**What is required**. Of the material below, only the lines from the line containing "parse_bucket bs r : ParseRecord bs = Ok r →" down to the line containing "error here is" belong in the answer, written out exactly.

**Exercise material**.
(* ===== verification/Message.v ===== *)
(** * The record layer and the wire types, as the server uses them

    The [message] and [protocol] libraries are not in the repository.  Their types appear here with
    the fields the server's code names, and their functions are the operations of the class
    [Library], arguments of every definition that calls them.  [LibraryLaws] states the documented
    behaviour the server relies on, as the comments of [api] record it: what [ParseRecord] and
    [ParseServerAttachment] hold of what they answer, the byte of a retention class, the ephemeral
    ladder, and message equality. *)

From S2P Require Import Prelude StoreTypes.

(** ** Record-layer data *)

Module RecordHeader.
Record t := mk {
  GroupId : list Z;            (* [32]byte *)
  SenderHandle : list Z;       (* [16]byte *)
  Epoch : Z;
  StreamIndex : Z;
  IsCommit : bool;
  RetentionClass : Z;
  EphBucket : Z;
  EphWindow : Z;
  SizeBucket : Z;
  ExpireAt : Z;
  BodyHash : list Z;           (* [32]byte *)
  BlobId : slice;
  ServerAttachment : slice }.
End RecordHeader.

Module Parsed.
Record t := mk { Header : RecordHeader.t; CtHead : slice; CtBody : slice; WriteAuth : list Z }.
End Parsed.

Inductive ServerAttachmentKind : Type :=
  | MessageAttachmentNone
  | MessageAttachmentEpoch
  | MessageAttachmentWrap
  | MessageAttachmentRecovery
  | MessageAttachmentComplete
  | MessageAttachmentEpochDigest
  | MessageAttachmentOther (code : Z).

#[global] Instance ServerAttachmentKind_eq_dec : EqDecision ServerAttachmentKind.
Proof. solve_decision. Defined.

(** The record layer's attachment bodies carry the fields of the store's, and [attachmentOf] copies
    them; its wrap tag carries an epoch where the store's has a leaf index. *)
Module MessageWrapTag.
Record t := mk { WrapTargetHandle : slice; Epoch : Z }.
End MessageWrapTag.

Module MessageRecoveryTag.
Record t := mk { RecoveryHandle : slice; RecoveryVerifyPub : slice; AlgId : Z }.
End MessageRecoveryTag.

Module ServerAttachment.
Record t := mk {
  Kind : ServerAttachmentKind;
  Epoch : option EpochAttachment.t;
  Wrap : option MessageWrapTag.t;
  Recovery : option MessageRecoveryTag.t;
  Complete : option EpochCompleteTag.t;
  EpochDigest : option EpochDigestAttachment.t }.
End ServerAttachment.

(** What the two signatures that cover a whole request are verified over. *)
Module RendezvousRegistration.
Record t := mk {
  RendezvousId : slice;
  DepositVerifyPub : slice;
  CollectVerifyPub : slice;
  CardXwingPub : slice;
  AlgId : Z;
  Kind : Z;
  PublicCt : slice }.
End RendezvousRegistration.

Module RendezvousCollectParams.
Record t := mk {
  RendezvousId : slice;
  SinceDepositId : Z;
  AckThroughDepositId : Z;
  Limit : Z;
  Subscribe : bool }.
End RendezvousCollectParams.

(** ** Wire types *)

Module pEpochKeyDelivery.
Record t := mk { WriteKey : slice; ReadKey : slice }.
End pEpochKeyDelivery.

(** [protocol.Record], with the fields the reader's build does not know. *)
Module pRecord.
Record t := mk {
  RecordBytes : slice;
  RecordId : Z;
  SenderHandle : slice;
  Epoch : Z;
  StreamIndex : Z;
  IsCommit : bool;
  RetentionClass : Z;
  SizeBucket : Z;
  ExpireAtMs : Z;
  BodyHash : slice;
  BlobId : slice;
  WrapTargetHandle : slice;
  RecoveryHandle : slice;
  Unknown : slice }.
Definition set_RecordBytes (x : slice) (r : t) : t :=
  mk x (RecordId r) (SenderHandle r) (Epoch r) (StreamIndex r) (IsCommit r) (RetentionClass r)
    (SizeBucket r) (ExpireAtMs r) (BodyHash r) (BlobId r) (WrapTargetHandle r) (RecoveryHandle r)
    (Unknown r).
Definition set_RecordId (x : Z) (r : t) : t :=
  mk (RecordBytes r) x (SenderHandle r) (Epoch r) (StreamIndex r) (IsCommit r) (RetentionClass r)
    (SizeBucket r) (ExpireAtMs r) (BodyHash r) (BlobId r) (WrapTargetHandle r) (RecoveryHandle r)
    (Unknown r).
End pRecord.

Module pRetentionApplied.
Record t := mk {
  MediaTtlSeconds : Z;
  DurableTtlSeconds : Z;
  MediaClampedDown : bool;
  DurableFlooredUp : bool;
  DurableClampedDown : bool;
  DurableDefaulted : bool;
  RequestedMediaTtlSeconds : Z;
  RequestedDurableTtlSeconds : Z }.
End pRetentionApplied.

Module pSubmitRequest.
Record t := mk {
  GroupId : slice;
  Records : list (option pRecord.t);
  EpochKeys : list (option pEpochKeyDelivery.t) }.
End pSubmitRequest.

Module pSubmitResult.
Record t := mk {
  reason : Reason;
  RecordId : Z;
  CurrentEpoch : Z;
  WinningCommit : option pRecord.t;
  Applied : option pRetentionApplied.t }.
End pSubmitResult.

Module pCreateGroupRequest.
Record t := mk {
  GroupId : slice;
  InitialCommit : option pRecord.t;
  BootstrapWriteKey : slice;
  EpochKeys : option pEpochKeyDelivery.t }.
End pCreateGroupRequest.

Module pCreateGroupResponse.
Record t := mk { CurrentEpoch : Z; RecordId : Z; Applied : option pRetentionApplied.t }.
End pCreateGroupResponse.

Module pFetchRequest.
Record t := mk {
  GroupId : slice;
  SinceRecordId : Z;
  Limit : Z;
  HeadsOnly : bool;
  ClassMask : Z;
  ReadEpoch : Z;
  ReqAuth : slice }.
Definition clear_ReqAuth (r : t) : t :=
  mk (GroupId r) (SinceRecordId r) (Limit r) (HeadsOnly r) (ClassMask r) (ReadEpoch r) None.
End pFetchRequest.

Module pFetchResponse.
Record t := mk {
  Records : list pRecord.t;
  NextRecordId : Z;
  HighWaterRecordId : Z;
  Complete : bool }.
End pFetchResponse.

Module pSubscription.
Record t := mk { GroupId : slice; SinceRecordId : Z }.
End pSubscription.

Module pSubscribeRequest.
Record t := mk {
  Subscriptions : list pSubscription.t;
  Replace : bool;
  ReadEpoch : Z;
  ReqAuth : slice }.
Definition clear_ReqAuth (r : t) : t := mk (Subscriptions r) (Replace r) (ReadEpoch r) None.
End pSubscribeRequest.

Module pSubscriptionAck.
Record t := mk { GroupId : slice; SnapshotRecordId : Z; reason : Reason }.
End pSubscriptionAck.

Module pUnsubscribeRequest.
Record t := mk { GroupIds : list slice; All : bool }.
End pUnsubscribeRequest.

Module pRegisterRequest.
Record t := mk {
  RendezvousId : slice;
  Kind : Z;
  DepositVerifyPub : slice;
  CollectVerifyPub : slice;
  CardXwingPub : slice;
  AlgId : Z;
  PublicCt : slice;
  RegisterAuth : slice }.
End pRegisterRequest.

Module pRegisterResponse.
Record t := mk { ExpireTimeMs : Z; MailboxDepth : Z }.
End pRegisterResponse.

Module pOpenRequest.
Record t := mk { RendezvousId : slice; OpenAuth : slice }.
End pOpenRequest.

Module pOpenResponse.
Record t := mk { AlgId : Z; DepositBytes : Z; PublicCt : slice; DepositSizes : list Z }.
End pOpenResponse.

Module pDepositRequest.
Record t := mk { RendezvousId : slice; DepositCt : slice; DepositAuth : slice }.
End pDepositRequest.

Module pDepositResponse.
Record t := mk { DepositId : Z; DepositHash : slice }.
End pDepositResponse.

Module pCollectRequest.
Record t := mk {
  RendezvousId : slice;
  SinceDepositId : Z;
  AckThroughDepositId : Z;
  Limit : Z;
  Subscribe : bool;
  CollectAuth : slice }.
End pCollectRequest.

Module pRendezvousDeposit.
Record t := mk { DepositId : Z; DepositCt : slice; CreateTimeMs : Z }.
End pRendezvousDeposit.

Module pCollectResponse.
Record t := mk {
  Deposits : list pRendezvousDeposit.t;
  PendingCount : Z;
  RefusedCount : Z;
  ExpireTimeMs : Z;
  Complete : bool }.
End pCollectResponse.

Module pRetireRequest.
Record t := mk { RendezvousId : slice; RetireAuth : slice }.
End pRetireRequest.

Module pRetireResponse.
Record t := mk { DiscardedDeposits : Z }.
End pRetireResponse.

(** The arms of [MessageServerRequest.body] the handlers of [api] take. *)
Inductive Body : Type :=
  | BodySubmit (request : pSubmitRequest.t)
  | BodyCreateGroup (request : pCreateGroupRequest.t)
  | BodyFetch (request : pFetchRequest.t)
  | BodySubscribe (request : pSubscribeRequest.t)
  | BodyUnsubscribe (request : pUnsubscribeRequest.t)
  | BodyRegister (request : pRegisterRequest.t)
  | BodyOpen (request : pOpenRequest.t)
  | BodyDeposit (request : pDepositRequest.t)
  | BodyCollect (request : pCollectRequest.t)
  | BodyRetire (request : pRetireRequest.t).

(** What the server reads of a field of the request message's descriptor. *)
Module FieldDescriptor.
Record t := mk { Number : Z; MessageName : option string; InOneof : bool }.
End FieldDescriptor.

(** ** The libraries' functions *)

Inductive LibError : Type :=
  | ErrServerAttachmentKindNotServed
  | ErrRetentionClassUnknown
  | ErrEpochKeysDigestMismatch
  | ErrLibrary (code : Z).

#[global] Instance LibError_eq_dec : EqDecision LibError.
Proof. solve_decision. Defined.

Class Library := {
  RetentionEph : Z;
  SizeBucketBlob : Z;
  SizeBucket64KBytes : Z;
  ParseRecord : slice → res LibError Parsed.t;
  EncodeRecord : Parsed.t → res LibError slice;
  ParseServerAttachment : slice → res LibError ServerAttachment.t;
  ParseEpochDigestAttachment : slice → res LibError EpochDigestAttachment.t;
  CheckEpochKeysDigest :
    list Z → EpochDigestAttachment.t → slice → slice → option LibError;
  VerifyWriteAuth : slice → slice → Parsed.t → bool;
  VerifyRequestAuth : slice → slice → Z → slice → slice → bool;
  RetentionClassWire : Z → Z → res LibError Z;
  RetentionClassOf : Z → res LibError (Z * Z);
  EphBucketSeconds : Z → Z;
  SizeBucketCtBodyBytes : Z → Z;
  RendezvousKeyIsAcceptable : slice → bool;
  VerifyRendezvousRegister : RendezvousRegistration.t → slice → slice → bool;
  VerifyRendezvousOpen : slice → slice → slice → slice → bool;
  VerifyRendezvousDeposit : slice → slice → slice → slice → slice → bool;
  VerifyRendezvousCollect : slice → slice → RendezvousCollectParams.t → slice → bool;
  VerifyRendezvousRetire : slice → slice → slice → slice → bool;
  protoEqual : pRecord.t → pRecord.t → bool;
  FullName : Body → string;
  requestFields : list FieldDescriptor.t;
  Marshal : Body → res LibError slice }.

(** ** Their documented behaviour *)

(** The well-formedness of an attachment body under its kind: the widths, and a positive wrap
    count. *)
Definition attachmentWellFormed (a : ServerAttachment.t) : Prop :=
  match ServerAttachment.Kind a with
  | MessageAttachmentEpoch => is_Some (ServerAttachment.Epoch a)
  | MessageAttachmentWrap =>
      ∃ w, ServerAttachment.Wrap a = Some w ∧
           len (MessageWrapTag.WrapTargetHandle w) = WrapTargetHandleBytes
  | MessageAttachmentRecovery =>
      ∃ t, ServerAttachment.Recovery a = Some t ∧
           len (MessageRecoveryTag.RecoveryHandle t) = RecoveryHandleBytes ∧
           len (MessageRecoveryTag.RecoveryVerifyPub t) = VerifyPubBytes
  | MessageAttachmentComplete => is_Some (ServerAttachment.Complete a)
  | MessageAttachmentEpochDigest => is_Some (ServerAttachment.EpochDigest a)
  | _ => True
  end.

(** The fields [proto.Equal] compares: bytes by their octets, an absent field being an empty one. *)
Definition sameMessage (a b : pRecord.t) : Prop :=
  octets (pRecord.RecordBytes a) = octets (pRecord.RecordBytes b) ∧
  pRecord.RecordId a = pRecord.RecordId b ∧
  octets (pRecord.SenderHandle a) = octets (pRecord.SenderHandle b) ∧
  pRecord.Epoch a = pRecord.Epoch b ∧
  pRecord.StreamIndex a = pRecord.StreamIndex b ∧
  pRecord.IsCommit a = pRecord.IsCommit b ∧
  pRecord.RetentionClass a = pRecord.RetentionClass b ∧
  pRecord.SizeBucket a = pRecord.SizeBucket b ∧
  pRecord.ExpireAtMs a = pRecord.ExpireAtMs b ∧
  octets (pRecord.BodyHash a) = octets (pRecord.BodyHash b) ∧
  octets (pRecord.BlobId a) = octets (pRecord.BlobId b) ∧
  octets (pRecord.WrapTargetHandle a) = octets (pRecord.WrapTargetHandle b) ∧
  octets (pRecord.RecoveryHandle a) = octets (pRecord.RecoveryHandle b) ∧
  octets (pRecord.Unknown a) = octets (pRecord.Unknown b).

#[global] Instance sameMessage_dec a b : Decision (sameMessage a b).
Proof. unfold sameMessage. apply _. Defined.

Class LibraryLaws `{Library} : Prop := {
  (** A Go array has its length. *)
  parse_arrays bs r : ParseRecord bs = Ok r →
    length (RecordHeader.GroupId (Parsed.Header r)) = 32%nat ∧
    length (RecordHeader.SenderHandle (Parsed.Header r)) = 16%nat ∧
    length (RecordHeader.BodyHash (Parsed.Header r)) = 32%nat;
  (** A uint64 has its range. *)
  parse_widths bs r : ParseRecord bs = Ok r →
    0 <= RecordHeader.EphWindow (Parsed.Header r) < two64;
  (** "the size bucket against the ladder, blob_id's presence in both directions" *)
  parse_bucket bs r : ParseRecord bs = Ok r →
    0 <= RecordHeader.SizeBucket (Parsed.Header r) <= 5 ∧
    (RecordHeader.SizeBucket (Parsed.Header r) = SizeBucketBlob ↔
     RecordHeader.BlobId (Parsed.Header r) ≠ None);
  (** "the retention class byte": "0x10 | bucket" on the ephemeral classes *)
  class_wire c b w : RetentionClassWire c b = Ok w →
    (c = RetentionEph ∧ 0 <= b <= 5 ∧ w = ClassEphBase + b) ∨
    (c ≠ RetentionEph ∧ 0 <= w <= ClassMedia);
  (** "an error here is a header the parser would not have produced" *)
  parse_class bs r : ParseRecord bs = Ok r →
    ∃ w, RetentionClassWire (RecordHeader.RetentionClass (Parsed.Header r))
           (RecordHeader.EphBucket (Parsed.Header r)) = Ok w ∧
         RetentionClassOf w = Ok (RecordHeader.RetentionClass (Parsed.Header r),
                                  RecordHeader.EphBucket (Parsed.Header r));
  (** "a POSITIVE for precisely buckets 1..5, ZERO for bucket 0 and a NEGATIVE off the ladder" *)
  ladder b : (0 < EphBucketSeconds b ↔ 1 <= b <= 5) ∧ EphBucketSeconds b < two32;
  (** "The widths, the alg_ids and expected_wrap_count > 0 are ParseServerAttachment's" *)
  parse_attachment bs a : ParseServerAttachment bs = Ok a → attachmentWellFormed a;
  proto_equal a b : protoEqual a b = true ↔ sameMessage a b }.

**Response area**.
  parse_bucket bs r : ParseRecord bs = Ok r →
    0 <= RecordHeader.SizeBucket (Parsed.Header r) <= 5 ∧
    (RecordHeader.SizeBucket (Parsed.Header r) = SizeBucketBlob ↔
     RecordHeader.BlobId (Parsed.Header r) ≠ None);
  (** "the retention class byte": "0x10 | bucket" on the ephemeral classes *)
  class_wire c b w : RetentionClassWire c b = Ok w →
    (c = RetentionEph ∧ 0 <= b <= 5 ∧ w = ClassEphBase + b) ∨
    (c ≠ RetentionEph ∧ 0 <= w <= ClassMedia);
  (** "an error here is a header the parser would not have produced" *)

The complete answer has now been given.